The Terror has at its heart the terrible fate of the Sir John Franklin’s doomed expedition to chart the Northwest passage in 1876, a journey that ended in starvation, disease, cannibalism and possibly murder after the squadron of two ships, The Erebus and The Terror, became locked into the arctic ice for two long years. Over 100 men perished on this ill-starred jaunt, there were no survivors, and at the time the fate of the missing men was the source of great speculation. To this day it remains one of the great heroic failures of British polar exploration, and the actual events that led to the failure of the venture remain shrouded in cold mystery.
Dan Simmons (an author now well past his 20th book) has taken this tale as his central thread, but has chosen to add a wide streak of Inuit mythology to the story, bringing it well into SFX’s purview.
Not only do the sailors and officers of the expedition have to struggle against hellish weather, dwindling supplies, mutiny, starvation and the relentless cold, but also a terrible creature that dwells in the ice and is taking the men one by one.
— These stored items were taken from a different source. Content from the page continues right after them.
(* ===== verification/ServiceFile.v ===== *)
(** What the two service adapters of [src/infrastructure/service/] share: the
    file that registers the service and its temporary, the commands of the
    system's manager, and the interface [FileManager], what an adapter
    promises of that file to the lifecycle operations of [Services].

    The commands that are run are an argument with a state of its own; the
    file and its temporary are texts of which only this program writes, and
    every call on them may fail. *)

From S2P Require Import Prelude Text Lossy Primitives Services.

(** [std::process::Output] *)
Record Output := mk_output { out_success : bool; out_stdout : str; out_stderr : str }.

(** A call on a file: the error it fails with, and what a failed write has
    written before. *)
Record FileFault := mk_file_fault { ff_error : option str; ff_written : nat }.

(** [un_commands] records the commands in their order. *)
Record UnitWorld (M : Type) := mk_unit_world {
  un_file : option str;
  un_temporary : option str;
  un_faults : list FileFault;
  un_manager : M;
  un_commands : list (str * list str)
}.
Arguments mk_unit_world {M}.
Arguments un_file {M}.
Arguments un_temporary {M}.
Arguments un_faults {M}.
Arguments un_manager {M}.
Arguments un_commands {M}.

(** [str::replace] of one byte by a text *)
Definition replace_byte (c : Z) (by_ : str) (s : str) : str := concat (map (fun b => if b =? c then by_ else [b]) s).

Lemma replace_byte_flat c r s : replace_byte c r s = flat_map (fun b => if b =? c then r else [b]) s.
Proof. unfold replace_byte. by rewrite flat_map_concat_map. Qed.

Section Calls.
Context {M : Type}.
Variable run : str -> list str -> M -> result str Output * M.
Abbreviation Unit_ := (Port (UnitWorld M) ServiceManagerError).

Definition pure_unit {A} (r : result ServiceManagerError A) : Unit_ A := fun w => (r, w).

(** ** Calls *)

(** A call on the files: what it does when it succeeds and when it fails. *)
Definition file_call {A} (done : UnitWorld M -> result str (A * UnitWorld M)) (failed : nat -> UnitWorld M -> UnitWorld M)
  : Port (UnitWorld M) str A := fun w =>
  let fault := default (mk_file_fault None 0) (head (un_faults w)) in
  let w := mk_unit_world (un_file w) (un_temporary w) (tail (un_faults w)) (un_manager w) (un_commands w) in
  match ff_error fault with
  | Some e => (Err e, failed (ff_written fault) w)
  | None => match done w with Ok (a, w) => (Ok a, w) | Err e => (Err e, w) end
  end.
Definition set_files (w : UnitWorld M) (file temporary : option str) : UnitWorld M :=
  mk_unit_world file temporary (un_faults w) (un_manager w) (un_commands w).

Definition read_unit : Port (UnitWorld M) str (option str) := file_call (fun w => Ok (un_file w, w)) (fun _ w => w).
Definition plain_call : Port (UnitWorld M) str unit := file_call (fun w => Ok (tt, w)) (fun _ w => w).
Definition create_temporary : Port (UnitWorld M) str unit :=
  file_call (fun w => match un_temporary w with
                      | None => Ok (tt, set_files w (un_file w) (Some []))
                      | Some _ => Err (lit "File exists (os error 17)")
                      end) (fun _ w => w).
Definition write_temporary (text : str) : Port (UnitWorld M) str unit :=
  file_call (fun w => Ok (tt, set_files w (un_file w) (Some text)))
    (fun n w => set_files w (un_file w) (Some (take n text))).
Definition rename_temporary : Port (UnitWorld M) str unit :=
  file_call (fun w => Ok (tt, set_files w (un_temporary w) None)) (fun _ w => w).
Definition remove_temporary : Port (UnitWorld M) str unit :=
  file_call (fun w => Ok (tt, set_files w (un_file w) None)) (fun _ w => w).
Definition remove_unit : Port (UnitWorld M) str unit :=
  file_call (fun w => Ok (tt, set_files w None (un_temporary w))) (fun _ w => w).

Definition run_command (program : str) (args : list str) : Port (UnitWorld M) str Output := fun w =>
  let '(r, m) := run program args (un_manager w) in
  (r, mk_unit_world (un_file w) (un_temporary w) (un_faults w) m (un_commands w ++ [(program, args)])).

Definition manager_error (text : str) : ServiceManagerError := mk_service_manager_error text.
Definition require_success (command : str) (output : Output) : result ServiceManagerError unit :=
  if out_success output then Ok tt
  else Err (manager_error (command ++ lit " failed: " ++ trim (from_utf8_lossy (out_stderr output)))).

(** [is_ok_and(|output| ..)] *)
Definition succeeds {E} (m : Port (UnitWorld M) E Output) (p : Output -> bool) : Unit_ bool := fun w =>
  let '(r, w) := m w in (Ok match r with Ok output => out_success output && p output | Err _ => false end, w).

End Calls.

(** ** Operations that leave the file as it is *)

Section Files.
Context {M : Type}.
Variable run : str -> list str -> M -> result str Output * M.

Definition keeps_unit {E A} (m : Port (UnitWorld M) E A) : Prop := forall w, un_file (m w).2 = un_file w.

Lemma unit_kept_bind {E A B} (m : Port (UnitWorld M) E A) (f : A -> Port (UnitWorld M) E B) :
  keeps_unit m -> (forall a, keeps_unit (f a)) -> keeps_unit (m ≫= f).
Proof.
  intros Hm Hf w. specialize (Hm w). unfold mbind, port_bind. destruct (m w) as [[a|e] w1]; cbn in *; [|done].
  by rewrite Hf.
Qed.
Lemma unit_kept_ret {E A} (a : A) : keeps_unit (mret a : Port (UnitWorld M) E A).
Proof. done. Qed.
Lemma unit_kept_fail {E A} (e : E) : keeps_unit (port_fail e : Port (UnitWorld M) E A).
Proof. done. Qed.
Lemma unit_kept_pure {A} (r : result ServiceManagerError A) : keeps_unit (pure_unit r).
Proof. done. Qed.
Lemma unit_kept_err {E F A} (f : E -> F) (m : Port (UnitWorld M) E A) : keeps_unit m -> keeps_unit (port_err f m).
Proof. intros Hm w. specialize (Hm w). unfold port_err. by destruct (m w). Qed.
Lemma unit_kept_file_call {A} done failed :
  (forall w (a : A) w', done w = Ok (a, w') -> un_file w' = un_file w) -> (forall n w, un_file (failed n w) = un_file w) ->
  keeps_unit (file_call done failed).
Proof.
  intros Hd Hf w. unfold file_call. destruct (ff_error _); cbn; [by rewrite Hf|].
  destruct (done _) as [[a w']|e] eqn:E; cbn; [|done]. by rewrite (Hd _ _ _ E).
Qed.
Lemma unit_kept_run program args : keeps_unit (run_command run program args).
Proof. intros w. unfold run_command. by destruct (run program args _). Qed.
Lemma unit_kept_succeeds {E} (m : Port (UnitWorld M) E Output) p : keeps_unit m -> keeps_unit (succeeds m p).
Proof. intros Hm w. specialize (Hm w). unfold succeeds. by destruct (m w). Qed.

Ltac unit_kept := intros; simplify_eq/=; auto.
Lemma unit_kept_read : keeps_unit (@read_unit M). Proof. apply unit_kept_file_call; unit_kept. Qed.
Lemma unit_kept_plain : keeps_unit (@plain_call M). Proof. apply unit_kept_file_call; unit_kept. Qed.
Lemma unit_kept_create : keeps_unit (@create_temporary M).
Proof. apply unit_kept_file_call; [|done]. intros w a w'. destruct (un_temporary w); unit_kept. Qed.
Lemma unit_kept_write t : keeps_unit (@write_temporary M t). Proof. apply unit_kept_file_call; unit_kept. Qed.
Lemma unit_kept_remove : keeps_unit (@remove_temporary M). Proof. apply unit_kept_file_call; unit_kept. Qed.
(** An operation that keeps the unit, run. *)
Lemma unit_kept_after {E A} (m : Port (UnitWorld M) E A) w r w' : keeps_unit m -> m w = (r, w') -> un_file w' = un_file w.
Proof. intros Hm E'. specialize (Hm w). by rewrite E' in Hm. Qed.

Lemma pure_unit_inv {A} (r : result ServiceManagerError A) (w : UnitWorld M) x w' : pure_unit r w = (x, w') -> r = x /\ w' = w.
Proof. by intros [= -> ->]. Qed.

Lemma file_call_ok {A} done failed (w : UnitWorld M) (a : A) w' :
  file_call done failed w = (Ok a, w') ->
  exists w1, done w1 = Ok (a, w') /\ un_file w1 = un_file w /\ un_temporary w1 = un_temporary w.
Proof.
  unfold file_call. destruct (ff_error _); [done|]. destruct (done _) as [[a' w1]|e] eqn:E; [|done].
  intros [= -> ->]. by eexists; split; [exact E|].
Qed.

End Files.

Create HintDb unit.
#[export] Hint Resolve unit_kept_bind unit_kept_ret unit_kept_fail unit_kept_pure unit_kept_err unit_kept_run unit_kept_succeeds : unit.
#[export] Hint Resolve unit_kept_read unit_kept_plain unit_kept_create unit_kept_write unit_kept_remove : unit.

(** ** The interface

    [file] is the registered file in the state of the manager, [mine] the
    texts that are this program's. *)
Definition ours (mine : str -> Prop) (file : option str) : Prop := match file with None => True | Some t => mine t end.
(** What an operation may do with the file. *)
Definition unit_step {S} (file : S -> option str) (mine : str -> Prop) (w w' : S) : Prop :=
  file w' = file w \/ ours mine (file w) /\ ours mine (file w').

#[export] Instance unit_step_preorder {S} (file : S -> option str) mine : PreOrder (unit_step file mine).
Proof.
  split; [by left|]. intros a b c [Hab|[Ha Hb]] [Hbc|[Hb' Hc]].
  - left. congruence.
  - right. by rewrite <- Hab.
  - right. by rewrite Hbc.
  - by right.
Qed.

(** What a manager promises: its status reads the file and is an error when
    the file is not the program's; an installation that succeeds leaves the
    program's file, a removal that succeeds none; and no other file is
    touched. *)
Class FileManager (S : Type) `{ServiceManager S} (file : S -> option str) (mine : str -> Prop) : Prop := {
  fm_status : forall w r w', sm_status w = (r, w') -> file w' = file w /\
    match r with
    | Ok st => (if sv_installed st then exists t, mine t /\ file w = Some t else file w = None) /\
               (sv_running st = true -> sv_installed st = true)
    | Err _ => True
    end;
  fm_install : forall w r w', sm_install w = (r, w') -> unit_step file mine w w' /\
    match r with Ok _ => exists t, mine t /\ file w' = Some t | Err _ => True end;
  fm_uninstall : forall w r w', sm_uninstall w = (r, w') -> unit_step file mine w w' /\
    match r with Ok _ => file w' = None | Err _ => True end
}.

Section Lifecycle.
Context {S : Type} `{M : ServiceManager S} (file : S -> option str) (mine : str -> Prop) `{F : !FileManager S file mine}.
Abbreviation stepping := (unit_step file mine).

Lemma rollback_spec (w : S) error message r w' :
  @rollback_install S M error message w = (r, w') ->
  stepping w w' /\ ((r = Err error /\ file w' = None) \/ exists rollback, r = Err (SL_InstallRollback message rollback)).
Proof.
  unfold rollback_install.
  destruct (sm_uninstall w) as [[u|e] w1] eqn:E; intros [= <- <-]; apply fm_uninstall in E as [Hs Hf].
  - split; [done|]. by left.
  - split; [done|]. right. by eexists.
Qed.

(** A failed installation that ends with its rollback. *)
Ltac rolled_back Hi w :=
  apply rollback_spec in Hi as [? [[-> ?]|[? ->]]]; (split; [by transitivity w|done]).

Lemma install_service_spec (w : S) r w' :
  @install_service S M w = (r, w') ->
  stepping w w' /\
  match r with
  | Ok c => exists t, mine t /\ file w' = Some t /\ sv_running (sc_status c) = true
  | Err (SL_Install _) | Err (SL_IncompleteInstall _) => file w' = None
  | Err (SL_IncompleteUninstall _) => False
  | Err _ => True
  end.
Proof.
  unfold install_service.
  intros [(before & w1 & [Hk1 [Hst Hrun]]%port_err_ok%fm_status & Hi)|(e & He & ->)]%port_bind_inv.
  2: { rewrite port_err_run in He. injection He as He <-. destruct (sm_status w) as [[?|e0] w0] eqn:Es; [done|].
       apply fm_status in Es as [Hk _]. injection He as <-. split; [by left|done]. }
  assert (stepping w w1) as Hw1 by (by left).
  apply port_bind_inv in Hi as [(u & w2 & [= _ <-] & Hi)|(e & [= He <-] & ->)].
  2: { split; [done|]. unfold require_available in He. case_bool_decide; [done|]. by injection He as <-. }
  destruct (sv_installed before) eqn:Ein, (sv_running before) eqn:Er; cbn [andb] in Hi.
  { injection Hi as <- <-. split; [done|]. destruct Hst as (t & Ht & Hf). exists t. rewrite Hk1. by split_and!. }
  all: destruct (sm_install w1) as [[u'|e] w3] eqn:Ei; pose proof (fm_install _ _ _ Ei) as [Hs3 Hf3].
  all: assert (stepping w w3) as Hw3 by (by transitivity w1).
  all: try (rolled_back Hi w3).
  all: apply port_bind_inv in Hi as [(after & w4 & [Hk4 [Hst4 Hrun4]]%port_err_ok%fm_status & Hi)|(e & He & ->)].
  all: try (rewrite port_err_run in He; injection He as He <-;
    destruct (sm_status w3) as [[?|e0] w0] eqn:Es; [done|]; apply fm_status in Es as [Hk _]; injection He as <-;
    split; [transitivity w3; [done|by left]|done]).
  all: assert (stepping w w4) as Hw4 by (transitivity w3; [done|by left]).
  all: destruct (sv_installed after) eqn:Ein4, (sv_running after) eqn:Er4; cbn [negb orb] in Hi;
    try (rolled_back Hi w4).
  all: injection Hi as <- <-; split; [done|]; destruct Hst4 as (t & Ht & Hf); exists t; rewrite Hk4; by split_and!.
Qed.

Lemma uninstall_service_spec (w : S) r w' :
  @uninstall_service S M w = (r, w') ->
  stepping w w' /\ match r with Ok _ => file w' = None | Err _ => True end.
Proof.
  unfold uninstall_service.
  intros [(before & w1 & [Hk1 [Hst Hrun]]%port_err_ok%fm_status & Hi)|(e & He & ->)]%port_bind_inv.
  2: { rewrite port_err_run in He. injection He as He <-. destruct (sm_status w) as [[?|e0] w0] eqn:Es; [done|].
       apply fm_status in Es as [Hk _]. split; [by left|done]. }
  assert (stepping w w1) as Hw1 by (by left).
  apply port_bind_inv in Hi as [(u & w2 & [= _ <-] & Hi)|(e & [= He <-] & ->)]; [|by split].
  destruct (sv_installed before) eqn:Ein; cbn [negb] in Hi; [|injection Hi as <- <-; split; [done|congruence]].
  apply port_bind_inv in Hi as [(u' & w3 & [Hs3 Hf3]%port_err_ok%fm_uninstall & Hi)|(e & He & ->)].
  2: { rewrite port_err_run in He. injection He as He <-. split; [|done]. transitivity w1; [done|].
       destruct (sm_uninstall w1) as [x w3] eqn:Eu. by apply fm_uninstall in Eu as [? _]. }
  apply port_bind_inv in Hi as [(after & w4 & [Hk4 [Hst4 Hrun4]]%port_err_ok%fm_status & Hi)|(e & He & ->)].
  - assert (stepping w w4) as Hw4 by (transitivity w3; [by transitivity w1|by left]).
    destruct (sv_installed after), (sv_running after); cbn [orb] in Hi; injection Hi as <- <-; (split; [done|]); [done..|congruence].
  - rewrite port_err_run in He. injection He as He <-. split; [|done]. transitivity w3; [by transitivity w1|].
    destruct (sm_status w3) as [x w4] eqn:Es. apply fm_status in Es as [? _]. by left.
Qed.

(** The lifecycle operations over any manager that keeps its promise. *)
Lemma service_file_safe (removal : bool) w r w' :
  (if removal then uninstall_service w else install_service w) = (r, w') ->
  (file w' = file w \/ ours mine (file w') /\ ours mine (file w)) /\
  (forall c, file w = Some c -> ~ mine c -> file w' = Some c /\ is_ok r = false) /\
  match r with
  | Ok c => if removal then file w' = None
            else exists t, mine t /\ file w' = Some t /\ sv_running (sc_status c) = true
  | Err (SL_Install _) | Err (SL_IncompleteInstall _) => removal = false -> file w' = None
  | Err _ => True
  end.
Proof.
  intros Hr.
  assert (stepping w w' /\
    match r with
    | Ok c => if removal then file w' = None
              else exists t, mine t /\ file w' = Some t /\ sv_running (sc_status c) = true
    | Err (SL_Install _) | Err (SL_IncompleteInstall _) => removal = false -> file w' = None
    | Err _ => True
    end) as [Hs Hm].
  { destruct removal.
    - apply uninstall_service_spec in Hr as [Hs Hf]. split; [done|]. by destruct r as [|[]].
    - apply install_service_spec in Hr as [Hs Hf]. split; [done|]. by destruct r as [|[]]. }
  split; [destruct Hs as [?|[]]; [by left|by right]|]. split; [|done]. intros c Hc Hforeign.
  destruct Hs as [Hs|[Ho _]]; [|rewrite Hc in Ho; by destruct (Hforeign Ho)].
  split; [congruence|]. destruct r as [ch|]; [|done]. destruct removal; [congruence|].
  destruct Hm as (t & Ht & Hf & _). rewrite Hs, Hc in Hf. by injection Hf as ->.
Qed.
End Lifecycle.
(** Where the files are: absolute directories, the state directory of the
    option before the environment. *)
Theorem resolve_paths_spec platform e state_override uid p :
  resolve_paths platform e state_override uid = Ok p ->
  is_absolute (pp_state_dir p) = true /\
  (state_override = None -> is_absolute (pp_runtime_dir p) = true) /\
  match state_override with
  | Some d => pp_state_dir p = d /\ pp_runtime_dir p = path_join d (lit "runtime")
  | None =>
    (pp_runtime_uses_fallback p = true -> exists root, pe_temporary_directory e = Some root /\
       pp_runtime_dir p = path_join root (lit "atx-" ++ show_dec uid)) /\
    (pp_runtime_uses_fallback p = false -> platform = PF_Linux /\ exists root, pe_xdg_runtime_dir e = Some root /\
       pp_runtime_dir p = path_join root (lit "atx"))
  end.
Proof.
  assert (forall x, require_absolute x = Ok tt -> is_absolute x = true) as Habs.
  { intros x. unfold require_absolute. by destruct (is_absolute x). }
  unfold resolve_paths. destruct state_override as [d|].
  - intros ([] & Hd%Habs & [= <-])%bind_ok. by split_and!.
  - intros (sd & _ & ([] & Hs%Habs & ([rd fb] & Hrd & ([] & Hr%Habs & [= <-])%bind_ok)%bind_ok)%bind_ok)%bind_ok.
    cbn [pp_state_dir pp_runtime_dir pp_runtime_uses_fallback]. split_and!; try done.
    + intros ->. assert (exists fallback, fallback_runtime e uid = Ok fallback /\ rd = fallback) as (f & Hf & ->).
      { destruct platform, (pe_xdg_runtime_dir e); try done; apply bind_ok in Hrd as (f & Hf & [= <-]); by exists f. }
      unfold fallback_runtime in Hf. apply ok_or_ok in Hf. destruct (pe_temporary_directory e) as [root|]; [|done].
      injection Hf as <-. by exists root.
    + intros ->. destruct platform, (pe_xdg_runtime_dir e) as [root|]; try done;
        try (by apply bind_ok in Hrd as (f & _ & [=])). injection Hrd as <-. split; [done|]. by exists root.
Qed.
At first it seems obvious that it is a particularly ferocious polar bear, but as time goes on, and more men are witness to the terrifying power of the beast, it becomes apparent that they are pitted against something far more powerful and, perhaps, unnatural…
The novel succeeds in many regards. Firstly, the historical setting is authentic, and the lives and behaviours of these men, based on actual expedition members in part, adds a level of realism that one does not often find in even the best-crafted historical fiction – this book is as diligently researched, and benefits greatly from it. Indeed, you actually learn a great deal about science in the mid 19th century. Secondly Simmons builds repetitive phrases about the environment in an almost musical manner, and before long you begin to actually feel cold, as if lost in the arctic yourself. Thirdly, the supernatural element is seamlessly incorporated. Something like this could easily have come across as a sub-Doug McClure adventure, at best, you might expect a Victorian The Thing, but what you get is so much more, with the beast in the ice not only adding to the tension in a direct sense, but serving very well as a metaphor for the brutality of nature, a brutality that also lurks in the more atavistic corners of the human psyche and is soon revealed by such dire straits as the men find themselves in.
It’s not perfect – there are moments of conversation when the characters discussing an issue could almost be called Seaman Exposition and First Mate McGuffin, but this is a small issue in an otherwise fantastic achievement. It is nothing other than excellent. Gripping, well-observed, and at time genuinely frightening. Absolutely first-rate.
Did you know?
One of the contributory factors that led to the loss of the real expedition was the failure of the officers to learn from the local Inuit. They also did heroically foolish things, like hauling unnecessary equipment after them when they abandoned ship.